After years of pursuing the rights to produce it, Towers is staging The Beat Generation as a jazzed-up reading for this week's Jack Kerouac Literary Festival. He insists it's not a "theatrical" event, however, like the premiere of a lost play by Tennessee Williams might be.

"This is finding a lost play by a novelist; so it's a literary event," he says. "So that's really the difference. He's not a playwright ... This was his one attempt."

That attempt in 1957 did not impress Kerouac's longtime literary agent Sterling Lord.

"Because I didn't think it offered anything new," Lord says.
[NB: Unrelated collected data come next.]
(* ===== verification/Flit.v ===== *)
(** * Flits, credits and flit buffers

    [garnet/CommonTypes.hh], [garnet/flit.{hh,cc}], [garnet/Credit.{hh,cc}]
    and [garnet/flitBuffer.{hh,cc}].

    A [flit] is owned by exactly one queue at a time, so the model passes it by
    value.  [Credit] derives from [flit] and adds [m_is_free_signal]: the field
    is [None] in a plain flit, and reading it through the [(Credit* )] casts of
    the code is undefined there.  The constructor of [flit] leaves [m_outport]
    and [src_delay] uninitialised; both are [None] until they are set. *)

From S2P Require Import Prelude.
From S2P Require Import IntMath.
From S2P Require Import NetDest.

(** [Tick] and [Cycles] are 64-bit unsigned counters. *)
Notation Tick := Z (only parsing).
Notation Cycles := Z (only parsing).

Inductive flit_type := HEAD_ | BODY_ | TAIL_ | HEAD_TAIL_ | CREDIT_.
Inductive VC_state_type := IDLE_ | VC_AB_ | ACTIVE_.
Inductive VNET_type := CTRL_VNET_ | DATA_VNET_ | NULL_VNET_.
Inductive flit_stage := I_ | VA_ | SA_ | ST_ | LT_.
Inductive link_type := EXT_IN_ | EXT_OUT_ | INT_ | NUM_LINK_TYPES_.

#[export] Instance flit_type_eq_dec : EqDecision flit_type.
Proof. solve_decision. Defined.
#[export] Instance VC_state_type_eq_dec : EqDecision VC_state_type.
Proof. solve_decision. Defined.
#[export] Instance VNET_type_eq_dec : EqDecision VNET_type.
Proof. solve_decision. Defined.
#[export] Instance flit_stage_eq_dec : EqDecision flit_stage.
Proof. solve_decision. Defined.
#[export] Instance link_type_eq_dec : EqDecision link_type.
Proof. solve_decision. Defined.

(** [t == TAIL_ || t == HEAD_TAIL_] and [t == HEAD_ || t == HEAD_TAIL_] *)
Definition is_tail (t : flit_type) : bool :=
  bool_decide (t = TAIL_) || bool_decide (t = HEAD_TAIL_).
Definition is_head (t : flit_type) : bool :=
  bool_decide (t = HEAD_) || bool_decide (t = HEAD_TAIL_).

Record RouteInfo := mkRoute {
  vnet : Z;
  net_dest : NetDest.t;
  src_ni : Z;
  src_router : Z;
  dest_ni : Z;
  dest_router : Z;
  hops_traversed : Z;
  last_flit : bool;
  network_idx : Z;
  input_idx : Z;
  phase_id : Z;
}.

(** [RouteInfo()], given the default-constructed [net_dest]. *)
Definition RouteInfo0 (nd : NetDest.t) : RouteInfo :=
  mkRoute 0 nd 0 0 0 0 0 false 0 0 0.

(** A [MsgPtr] is null or designates a message shared by its holders. *)
Definition MsgPtr := option nat.

(** ** [flit] *)

Record flit := mkFlit {
  flit_m_width : Z;
  flit_msgSize : Z;
  flit_m_packet_id : Z;
  flit_m_id : Z;
  flit_m_vnet : Z;
  flit_m_vc : Z;
  flit_m_route : RouteInfo;
  flit_m_size : Z;
  flit_m_enqueue_time : Tick;
  flit_m_dequeue_time : Tick;
  flit_m_time : Tick;
  flit_m_type : flit_type;
  flit_m_msg_ptr : MsgPtr;
  flit_m_outport : option Z;
  flit_src_delay : option Tick;
  flit_m_stage : flit_stage * Tick;
  flit_m_is_free_signal : option bool;
}.

(** The flit type chosen by the constructor. *)
Definition type_of (id size : Z) : flit_type :=
  if size =? 1 then HEAD_TAIL_
  else if id =? 0 then HEAD_
  else if id =? size - 1 then TAIL_
  else BODY_.

(** [flit(packet_id, id, vc, vnet, route, size, msg_ptr, MsgSize, bWidth,
    curTime)] *)
Definition new_flit (packet_id id vc vnet : Z) (route : RouteInfo) (size : Z)
    (msg_ptr : MsgPtr) (MsgSize bWidth : Z) (curTime : Tick) : flit :=
  mkFlit bWidth MsgSize packet_id id vnet vc route size curTime curTime curTime
    (type_of id size) msg_ptr None None (I_, curTime) None.

Definition set_outport (f : flit) (port : Z) : flit :=
  mkFlit (flit_m_width f) (flit_msgSize f) (flit_m_packet_id f) (flit_m_id f)
    (flit_m_vnet f) (flit_m_vc f) (flit_m_route f) (flit_m_size f)
    (flit_m_enqueue_time f) (flit_m_dequeue_time f) (flit_m_time f)
    (flit_m_type f) (flit_m_msg_ptr f) (Some port) (flit_src_delay f)
    (flit_m_stage f) (flit_m_is_free_signal f).

Definition set_time (f : flit) (time : Tick) : flit :=
  mkFlit (flit_m_width f) (flit_msgSize f) (flit_m_packet_id f) (flit_m_id f)
    (flit_m_vnet f) (flit_m_vc f) (flit_m_route f) (flit_m_size f)
    (flit_m_enqueue_time f) (flit_m_dequeue_time f) (time) (flit_m_type f)
    (flit_m_msg_ptr f) (flit_m_outport f) (flit_src_delay f) (flit_m_stage f)
    (flit_m_is_free_signal f).

Definition set_vc (f : flit) (vc : Z) : flit :=
  mkFlit (flit_m_width f) (flit_msgSize f) (flit_m_packet_id f) (flit_m_id f)
    (flit_m_vnet f) (vc) (flit_m_route f) (flit_m_size f)
    (flit_m_enqueue_time f) (flit_m_dequeue_time f) (flit_m_time f)
    (flit_m_type f) (flit_m_msg_ptr f) (flit_m_outport f) (flit_src_delay f)
    (flit_m_stage f) (flit_m_is_free_signal f).

Definition set_route (f : flit) (route : RouteInfo) : flit :=
  mkFlit (flit_m_width f) (flit_msgSize f) (flit_m_packet_id f) (flit_m_id f)
    (flit_m_vnet f) (flit_m_vc f) (route) (flit_m_size f)
    (flit_m_enqueue_time f) (flit_m_dequeue_time f) (flit_m_time f)
    (flit_m_type f) (flit_m_msg_ptr f) (flit_m_outport f) (flit_src_delay f)
    (flit_m_stage f) (flit_m_is_free_signal f).

Definition set_src_delay (f : flit) (delay : Tick) : flit :=
  mkFlit (flit_m_width f) (flit_msgSize f) (flit_m_packet_id f) (flit_m_id f)
    (flit_m_vnet f) (flit_m_vc f) (flit_m_route f) (flit_m_size f)
    (flit_m_enqueue_time f) (flit_m_dequeue_time f) (flit_m_time f)
    (flit_m_type f) (flit_m_msg_ptr f) (flit_m_outport f) (Some delay)
    (flit_m_stage f) (flit_m_is_free_signal f).

Definition set_dequeue_time (f : flit) (time : Tick) : flit :=
  mkFlit (flit_m_width f) (flit_msgSize f) (flit_m_packet_id f) (flit_m_id f)
    (flit_m_vnet f) (flit_m_vc f) (flit_m_route f) (flit_m_size f)
    (flit_m_enqueue_time f) (time) (flit_m_time f) (flit_m_type f)
    (flit_m_msg_ptr f) (flit_m_outport f) (flit_src_delay f) (flit_m_stage f)
    (flit_m_is_free_signal f).

Definition set_enqueue_time (f : flit) (time : Tick) : flit :=
  mkFlit (flit_m_width f) (flit_msgSize f) (flit_m_packet_id f) (flit_m_id f)
    (flit_m_vnet f) (flit_m_vc f) (flit_m_route f) (flit_m_size f) (time)
    (flit_m_dequeue_time f) (flit_m_time f) (flit_m_type f) (flit_m_msg_ptr f)
    (flit_m_outport f) (flit_src_delay f) (flit_m_stage f)
    (flit_m_is_free_signal f).

Definition advance_stage (f : flit) (t_stage : flit_stage) (newTime : Tick) : flit :=
  mkFlit (flit_m_width f) (flit_msgSize f) (flit_m_packet_id f) (flit_m_id f)
    (flit_m_vnet f) (flit_m_vc f) (flit_m_route f) (flit_m_size f)
    (flit_m_enqueue_time f) (flit_m_dequeue_time f) (flit_m_time f)
    (flit_m_type f) (flit_m_msg_ptr f) (flit_m_outport f) (flit_src_delay f)
    (t_stage, newTime) (flit_m_is_free_signal f).

Definition increment_hops (f : flit) : flit :=
  let r := flit_m_route f in
  set_route f (mkRoute (vnet r) (net_dest r) (src_ni r) (src_router r)
    (dest_ni r) (dest_router r) (hops_traversed r + 1) (last_flit r)
    (network_idx r) (input_idx r) (phase_id r)).

Definition is_stage (f : flit) (stage : flit_stage) (time : Tick) : bool :=
  bool_decide (stage = (flit_m_stage f).1) && ((flit_m_stage f).2 <=? time).

Definition greater (n1 n2 : flit) : bool :=
  if flit_m_time n1 =? flit_m_time n2 then flit_m_id n2 <? flit_m_id n1
  else flit_m_time n2 <? flit_m_time n1.

(** The flit that [serialize] and [deserialize] allocate: the enqueue time and
    the (possibly indeterminate) source delay are copied. *)
Definition reshaped (f : flit) (new_id new_size bWidth : Z) : flit :=
  let fl := new_flit (flit_m_packet_id f) new_id (flit_m_vc f) (flit_m_vnet f)
    (flit_m_route f) new_size (flit_m_msg_ptr f) (flit_msgSize f) bWidth
    (flit_m_time f) in
  let fl := set_enqueue_time fl (flit_m_enqueue_time f) in
  match flit_src_delay f with Some d => set_src_delay fl d | None => fl end.

(** ** [Credit] *)

(** [Credit(vc, is_free_signal, curTime)], given [RouteInfo()]. *)
Definition new_Credit (route0 : RouteInfo) (vc : Z) (is_free_signal : bool)
    (curTime : Tick) : flit :=
  mkFlit 0 0 0 0 0 vc route0 0 curTime curTime curTime CREDIT_ None None None
    (I_, curTime) (Some is_free_signal).

(** [((Credit* )f)->is_free_signal()] *)
Definition is_free_signal (f : flit) : result bool :=
  determinate (flit_m_is_free_signal f).

(** [serialize(ser_id, parts, bWidth)], dispatched on the dynamic type. *)
Definition serialize (f : flit) (ser_id parts bWidth : Z) : result flit :=
  match flit_m_is_free_signal f with
  | Some free =>
      let new_free := (ser_id + 1 =? parts) && free in
      Ok (new_Credit (flit_m_route f) (flit_m_vc f) new_free (flit_m_time f))
  | None =>
      _ ← assert (bWidth <? flit_m_width f);
      let ratio := divCeil (flit_m_width f) bWidth in
      let new_id := flit_m_id f * ratio + ser_id in
      let new_size := divCeil_f32 (flit_msgSize f) bWidth in
      _ ← assert (new_id <? new_size);
      Ok (reshaped f new_id new_size bWidth)
  end.

(** [deserialize(des_id, num_flits, bWidth)], dispatched on the dynamic type;
    neither version reads [des_id] or [num_flits]. *)
Definition deserialize (f : flit) (des_id num_flits bWidth : Z) : result flit :=
  match flit_m_is_free_signal f with
  | Some free =>
      if free then Ok (new_Credit (flit_m_route f) (flit_m_vc f) true (flit_m_time f))
      else Ok (new_Credit (flit_m_route f) (flit_m_vc f) false (flit_m_time f))
  | None =>
      let ratio := divCeil_f32 bWidth (flit_m_width f) in
      let new_id := divCeil_f32 (flit_m_id f + 1) ratio - 1 in
      let new_size := divCeil_f32 (flit_msgSize f) bWidth in
      _ ← assert (new_id <? new_size);
      Ok (reshaped f new_id new_size bWidth)
  end.

(** Functional accesses go to the message of the flit.  The messages are
    generated by the protocol compiler: what they do to the packet and its
    write mask is the parameter [msg_functional]. *)
Section functional.
  Context {P : Type}.
  Variable msg_functionalRead : nat → P → bool * P.
  Variable msg_functionalWrite : nat → P → bool * P.

Definition flit_functionalRead (f : flit) (p : P) : result (bool * P) :=
  m ← determinate (flit_m_msg_ptr f);
  Ok (msg_functionalRead m p).

Definition flit_functionalWrite (f : flit) (p : P) : result (bool * P) :=
  m ← determinate (flit_m_msg_ptr f);
  Ok (msg_functionalWrite m p).
End functional.

(** ** [flitBuffer] *)

Module FlitBuffer.

Record t := mk { m_buffer : list flit; max_size : Z }.

(** [flitBuffer()] and [flitBuffer(maximum_size)] *)
Definition empty : t := mk [] INFINITE_.
Definition make (maximum_size : Z) : t := mk [] maximum_size.

Definition isEmpty (b : t) : bool := zlen (m_buffer b) =? 0.

Definition peekTopFlit (b : t) : result flit := determinate (head (m_buffer b)).

Definition isReady (b : t) (curTime : Tick) : bool :=
  match m_buffer b with
  | [] => false
  | t_flit :: _ => flit_m_time t_flit <=? curTime
  end.

Definition getTopFlit (b : t) : result (flit * t) :=
  match m_buffer b with
  | [] => Err Undefined
  | f :: fs => Ok (f, mk fs (max_size b))
  end.

Definition insert (b : t) (flt : flit) : t :=
  mk (m_buffer b ++ [flt]) (max_size b).

Definition isFull (b : t) : bool := max_size b <=? zlen (m_buffer b).

Definition setMaxSize (b : t) (maximum : Z) : t := mk (m_buffer b) maximum.

Definition getSize (b : t) : Z := zlen (m_buffer b).

Section functional.
  Context {P : Type}.
  Variable msg_functionalRead : nat → P → bool * P.
  Variable msg_functionalWrite : nat → P → bool * P.

(** The packet is handed to every flit; the result is whether one of them
    answered, and how many of them were written. *)
Definition functionalRead (b : t) (p : P) : result (bool * P) :=
  foldl (λ acc f,
           '(read, p) ← acc;
           '(r, p) ← flit_functionalRead msg_functionalRead f p;
           Ok (if r then true else read, p))
        (Ok (false, p)) (m_buffer b).

Definition functionalWrite (b : t) (p : P) : result (Z * P) :=
  foldl (λ acc f,
           '(num, p) ← acc;
           '(w, p) ← flit_functionalWrite msg_functionalWrite f p;
           Ok (if (w : bool) then num + 1 else num, p))
        (Ok (0, p)) (m_buffer b).
End functional.

(** *** Facts *)

Lemma isReady_getTopFlit b t :
  isReady b t = true →
  ∃ f fs, m_buffer b = f :: fs ∧ flit_m_time f ≤ t ∧
          getTopFlit b = Ok (f, mk fs (max_size b)).
Proof.
  unfold isReady, getTopFlit. destruct (m_buffer b) as [|f fs]; [done|].
  intros ?%Z.leb_le. by exists f, fs.
Qed.

Lemma getTopFlit_Ok b f b' :
  getTopFlit b = Ok (f, b') ↔
  m_buffer b = f :: m_buffer b' ∧ max_size b' = max_size b.
Proof.
  unfold getTopFlit. destruct b as [[|g gs] mx], b' as [fs mx']; cbn;
    split; try naive_solver.
Qed.

End FlitBuffer.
Lord says the play featured the same beat characters you find in On the Road, just with different names. He also didn't think he could sell it. Lord, who represented Kerouac throughout his career, showed it to a few Broadway producers anyway, at the writer's request.

"I think I even sent it to Marlon Brando, again at Jack's request, although I frankly didn't have any hopes for it because I didn't think it was that effective, quite honestly," he says. "Finally Jack said, 'Look, put it away.' Well, put it away I did."

Lord says he put the play very deeply into his files. When he dug the play out and revisited it in 2004, he says this time, he was amazed at what he read.

"I found it a very exciting play," he says. "And of course part of the excitement and part of the value of it was the authenticity that I felt as I was reading it."

John Sampas, the literary executor of the Kerouac estate, has been collaborating with the theater and the University of Massachusetts Lowell to get his brother-in-law's play produced.

"I think what comes through is what has always come through; Jack had this wonderful idea of the brotherhood of man," Sampas says.

The play is basically a "bromance" — a bunch of guys shooting the breeze — in an apartment, at the racetrack and in a suburban ranch house belonging to Milo.

Milo is the play's version of the once wandering, drinking, drop-out Dean Moriarty in On the Road. He now has four kids and a job as a railroad brakeman, which doesn't sit too well with Buck, a stand-in character for Kerouac himself.

Director Charles Towers admits the play doesn't have much of a plot, but he thinks Kerouac had a reason for writing it after the instant success of On the Road.

"I think a part of him was saying 'OK, you want to see the beat generation? Here's a play ... It's just me and my friends hanging out. That's the beat generation,'" Towers says.

Still, actor Joey Collins says Kerouac still crafted words for his character Milo that play like a musical instrument.

"It's like he's supported by this wonderful jazz band, but he gets the virtuoso," Collins says. "He gets to play that melody line, and so I feel like I'm that trumpet player, just sort of closing his eyes and just blowing."

The chance to hear Kerouac's words spoken makes this an event, says Paul Marion, a Kerouac scholar and head of community relations at UMass Lowell.

"He was documenting the life of the time ... and the 'ah-ha' moment is going to be having the dialogue wash over you," Marion says.

That's something you don't get on a page. For Towers, though, being able to bring Kerouac's only full-length play to life in the writer's hometown is the coolest part.

"We're two blocks from the Kerouac memorial here in Lowell," he says. "I walk by it every day; I walk through Kerouac Park. So I've grown quite affectionate to the guy."